(** Every write succeeds, changes the innermost view as specified, and leaves no
    cached root behind, unless it is an offchain write, which no root covers. *)
Lemma write_ok op o :
  lockstep o →
  is_write op = true →
  ∃ o', run_changes_op decode_u32 backend op o = (o', Ok tt) ∧
    changes_updates (view_update op) o o' ∧
    storage_transaction_cache o' =
      (if op is CSetOffchain _ _ then storage_transaction_cache o else None).
Proof.
  intros Hl Hop. pose proof Hl as (Hwf & _ & Hoff & _). destruct op as [key val|key init f|pre|child_info key val|child_info|child_info pre|key val| |];
    try done; cbn [run_changes_op].
  - destruct (top_write_ok (λ idx, set (E:=op_error) key val idx) (<[key := val]>) o
      (with_stats (mark_dirty o) (tally_write_overlay (value_size val) (stats o))) Hl)
      as (o' & [] & Hr & Hu); [done|intros; by apply set_ok|]. eauto.
  - destruct (top_write_ok (λ idx, modify (E:=op_error) key init idx (λ v, Some (f (default [] v))))
      (λ m, <[key := Some (f (default [] (default (Some (init tt)) (m !! key))))]> m)
      o (mark_dirty o) Hl) as (o' & [] & Hr & Hu); [done|intros; by apply modify_updates|]. eauto.
  - destruct (top_write_ok (λ idx, clear_where (E:=op_error) (λ k _, starts_with k pre) idx)
      (clear_view (λ k, starts_with k pre)) o (mark_dirty o) Hl)
      as (o' & a & Hr & Hu); [done|intros; by apply clear_where_key_ok|].
    exists o'. split; [|exact Hu]. unfold clear_prefix, bindM, modifyM in *. by rewrite Hr.
  - destruct (extrinsic_index_ok (E:=op_error) (mark_dirty o) Hwf) as (st & idx & Hi).
    destruct (child_write_ok child_info (set (E:=op_error) key val idx) _ _ o
      (with_stats (with_stats (mark_dirty o) st) (tally_write_overlay (value_size val) st)) Hl eq_refl
      (child_update_insert _ key val)) as (o' & [] & Hr & Hu); [intros; by apply set_ok|].
    exists o'. split; [|exact Hu]. unfold set_child_storage, bindM, modifyM. by rewrite Hi.
  - destruct (clear_child_ok child_info (λ _, true) o Hl) as (o' & Hr & Hu). eauto.
  - destruct (clear_child_ok child_info (λ k, starts_with k pre) o Hl) as (o' & Hr & Hu). eauto.
  - destruct (set_updates (E:=op_error) (STORAGE_PREFIX, key)
      (match val with Some v => SetValue v | None => Remove end) None (offchain o) Hoff)
      as (off & Hr & Hu).
    exists (with_offchain o off). split; [|split; [by eapply off_updates|done]].
    unfold set_offchain_storage. destruct val; unfold on_offchain, offchain_set, offchain_remove;
      by rewrite Hr.
Qed.

(** ** Transactions *)

Abbreviation Children := (gmap StorageKey (OverlayedChangeSet * ChildInfo)).

Definition changes_tx_done (op : tx_op) o o' : Prop :=
  lockstep o' ∧ tx_of (top o') = fst (tx_next op (tx_of (top o))) ∧
  ∀ j, j ≤ changes_depth o' → full_view o' j = full_view o (tx_level op (tx_of (top o)) j).

(** A change set that is in lockstep with one whose operation succeeded makes the
    [expect] succeed. *)
Lemma expect_tx {E K V : Type} `{Countable K} op (f : E → op_error) (c : M (OverlayedMap K V) E unit)
    (m : OverlayedMap K V) t :
  (∀ m, map_err f c m = run_tx op m) → synced t m → snd (tx_next op t) = Ok tt →
  ∃ m', expect_ok c m = Some m' ∧ tx_done op m m'.
Proof.
  intros Hc [Hwf <-] Hok. destruct (run_tx_done op m Hwf) as (m' & Hr & Hd).
  rewrite <- Hc, Hok in Hr. exists m'. split; [|done]. unfold expect_ok, map_err in *.
  destruct (c m) as [? []]; by simplify_eq.
Qed.

(** [keep] drops at most empty children. *)
Definition keeps_nonempty (keep : Children → Children) : Prop :=
  ∀ cs sk, keep cs !! sk = cs !! sk ∨
    keep cs !! sk = None ∧ ∃ c, cs !! sk = Some c ∧ is_empty c.1 = true.

Lemma keeps_nonempty_id : keeps_nonempty (λ cs, cs).
Proof. intros cs sk. by left. Qed.

Lemma keeps_nonempty_retain : keeps_nonempty retain_nonempty.
Proof.
  intros cs sk. unfold retain_nonempty. destruct (cs !! sk) as [c|] eqn:Hc.
  - destruct (is_empty c.1) eqn:He.
    + right. split; [|by exists c]. apply map_lookup_filter_None. right.
      intros c' Hc'. simplify_eq. simpl. congruence.
    + left. by apply map_lookup_filter_Some.
  - left. apply map_lookup_filter_None. by left.
Qed.

Lemma visible_is_empty (m : OverlayedChangeSet) j : is_empty m = true → visible m j = ∅.
Proof.
  intros He%bool_decide_eq_true. apply map_eq. intros k. rewrite visible_lookup, He. done.
Qed.

(** The children with what they show at level [j]. *)
Definition child_views (cs : Children) (j : nat) : gmap StorageKey (TopMap * ChildInfo) :=
  (λ c, (visible c.1 j, c.2)) <$> cs.

Lemma uncurry_child_views (cs : Children) j :
  uncurry12 ((λ c, visible c.1 j) <$> cs) = uncurry12 (fst <$> child_views cs j).
Proof. unfold child_views. by rewrite <- map_fmap_compose. Qed.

- - - - -

# PROBLEM DETAILS
Every line above needs to be repeated exactly as shown.

# SOLUTION FOR THIS TASK
(** Every write succeeds, changes the innermost view as specified, and leaves no
    cached root behind, unless it is an offchain write, which no root covers. *)
Lemma write_ok op o :
  lockstep o →
  is_write op = true →
  ∃ o', run_changes_op decode_u32 backend op o = (o', Ok tt) ∧
    changes_updates (view_update op) o o' ∧
    storage_transaction_cache o' =
      (if op is CSetOffchain _ _ then storage_transaction_cache o else None).
Proof.
  intros Hl Hop. pose proof Hl as (Hwf & _ & Hoff & _). destruct op as [key val|key init f|pre|child_info key val|child_info|child_info pre|key val| |];
    try done; cbn [run_changes_op].
  - destruct (top_write_ok (λ idx, set (E:=op_error) key val idx) (<[key := val]>) o
      (with_stats (mark_dirty o) (tally_write_overlay (value_size val) (stats o))) Hl)
      as (o' & [] & Hr & Hu); [done|intros; by apply set_ok|]. eauto.
  - destruct (top_write_ok (λ idx, modify (E:=op_error) key init idx (λ v, Some (f (default [] v))))
      (λ m, <[key := Some (f (default [] (default (Some (init tt)) (m !! key))))]> m)
      o (mark_dirty o) Hl) as (o' & [] & Hr & Hu); [done|intros; by apply modify_updates|]. eauto.
  - destruct (top_write_ok (λ idx, clear_where (E:=op_error) (λ k _, starts_with k pre) idx)
      (clear_view (λ k, starts_with k pre)) o (mark_dirty o) Hl)
      as (o' & a & Hr & Hu); [done|intros; by apply clear_where_key_ok|].
    exists o'. split; [|exact Hu]. unfold clear_prefix, bindM, modifyM in *. by rewrite Hr.
  - destruct (extrinsic_index_ok (E:=op_error) (mark_dirty o) Hwf) as (st & idx & Hi).
    destruct (child_write_ok child_info (set (E:=op_error) key val idx) _ _ o
      (with_stats (with_stats (mark_dirty o) st) (tally_write_overlay (value_size val) st)) Hl eq_refl
      (child_update_insert _ key val)) as (o' & [] & Hr & Hu); [intros; by apply set_ok|].
    exists o'. split; [|exact Hu]. unfold set_child_storage, bindM, modifyM. by rewrite Hi.
  - destruct (clear_child_ok child_info (λ _, true) o Hl) as (o' & Hr & Hu). eauto.
  - destruct (clear_child_ok child_info (λ k, starts_with k pre) o Hl) as (o' & Hr & Hu). eauto.
  - destruct (set_updates (E:=op_error) (STORAGE_PREFIX, key)
      (match val with Some v => SetValue v | None => Remove end) None (offchain o) Hoff)
      as (off & Hr & Hu).
    exists (with_offchain o off). split; [|split; [by eapply off_updates|done]].
    unfold set_offchain_storage. destruct val; unfold on_offchain, offchain_set, offchain_remove;
      by rewrite Hr.
Qed.

(** ** Transactions *)

Abbreviation Children := (gmap StorageKey (OverlayedChangeSet * ChildInfo)).

Definition changes_tx_done (op : tx_op) o o' : Prop :=
  lockstep o' ∧ tx_of (top o') = fst (tx_next op (tx_of (top o))) ∧
  ∀ j, j ≤ changes_depth o' → full_view o' j = full_view o (tx_level op (tx_of (top o)) j).

(** A change set that is in lockstep with one whose operation succeeded makes the
    [expect] succeed. *)
Lemma expect_tx {E K V : Type} `{Countable K} op (f : E → op_error) (c : M (OverlayedMap K V) E unit)
    (m : OverlayedMap K V) t :
  (∀ m, map_err f c m = run_tx op m) → synced t m → snd (tx_next op t) = Ok tt →
  ∃ m', expect_ok c m = Some m' ∧ tx_done op m m'.
Proof.
  intros Hc [Hwf <-] Hok. destruct (run_tx_done op m Hwf) as (m' & Hr & Hd).
  rewrite <- Hc, Hok in Hr. exists m'. split; [|done]. unfold expect_ok, map_err in *.
  destruct (c m) as [? []]; by simplify_eq.
Qed.

(** [keep] drops at most empty children. *)
Definition keeps_nonempty (keep : Children → Children) : Prop :=
  ∀ cs sk, keep cs !! sk = cs !! sk ∨
    keep cs !! sk = None ∧ ∃ c, cs !! sk = Some c ∧ is_empty c.1 = true.

Lemma keeps_nonempty_id : keeps_nonempty (λ cs, cs).
Proof. intros cs sk. by left. Qed.

Lemma keeps_nonempty_retain : keeps_nonempty retain_nonempty.
Proof.
  intros cs sk. unfold retain_nonempty. destruct (cs !! sk) as [c|] eqn:Hc.
  - destruct (is_empty c.1) eqn:He.
    + right. split; [|by exists c]. apply map_lookup_filter_None. right.
      intros c' Hc'. simplify_eq. simpl. congruence.
    + left. by apply map_lookup_filter_Some.
  - left. apply map_lookup_filter_None. by left.
Qed.

Lemma visible_is_empty (m : OverlayedChangeSet) j : is_empty m = true → visible m j = ∅.
Proof.
  intros He%bool_decide_eq_true. apply map_eq. intros k. rewrite visible_lookup, He. done.
Qed.

(** The children with what they show at level [j]. *)
Definition child_views (cs : Children) (j : nat) : gmap StorageKey (TopMap * ChildInfo) :=
  (λ c, (visible c.1 j, c.2)) <$> cs.

Lemma uncurry_child_views (cs : Children) j :
  uncurry12 ((λ c, visible c.1 j) <$> cs) = uncurry12 (fst <$> child_views cs j).
Proof. unfold child_views. by rewrite <- map_fmap_compose. Qed.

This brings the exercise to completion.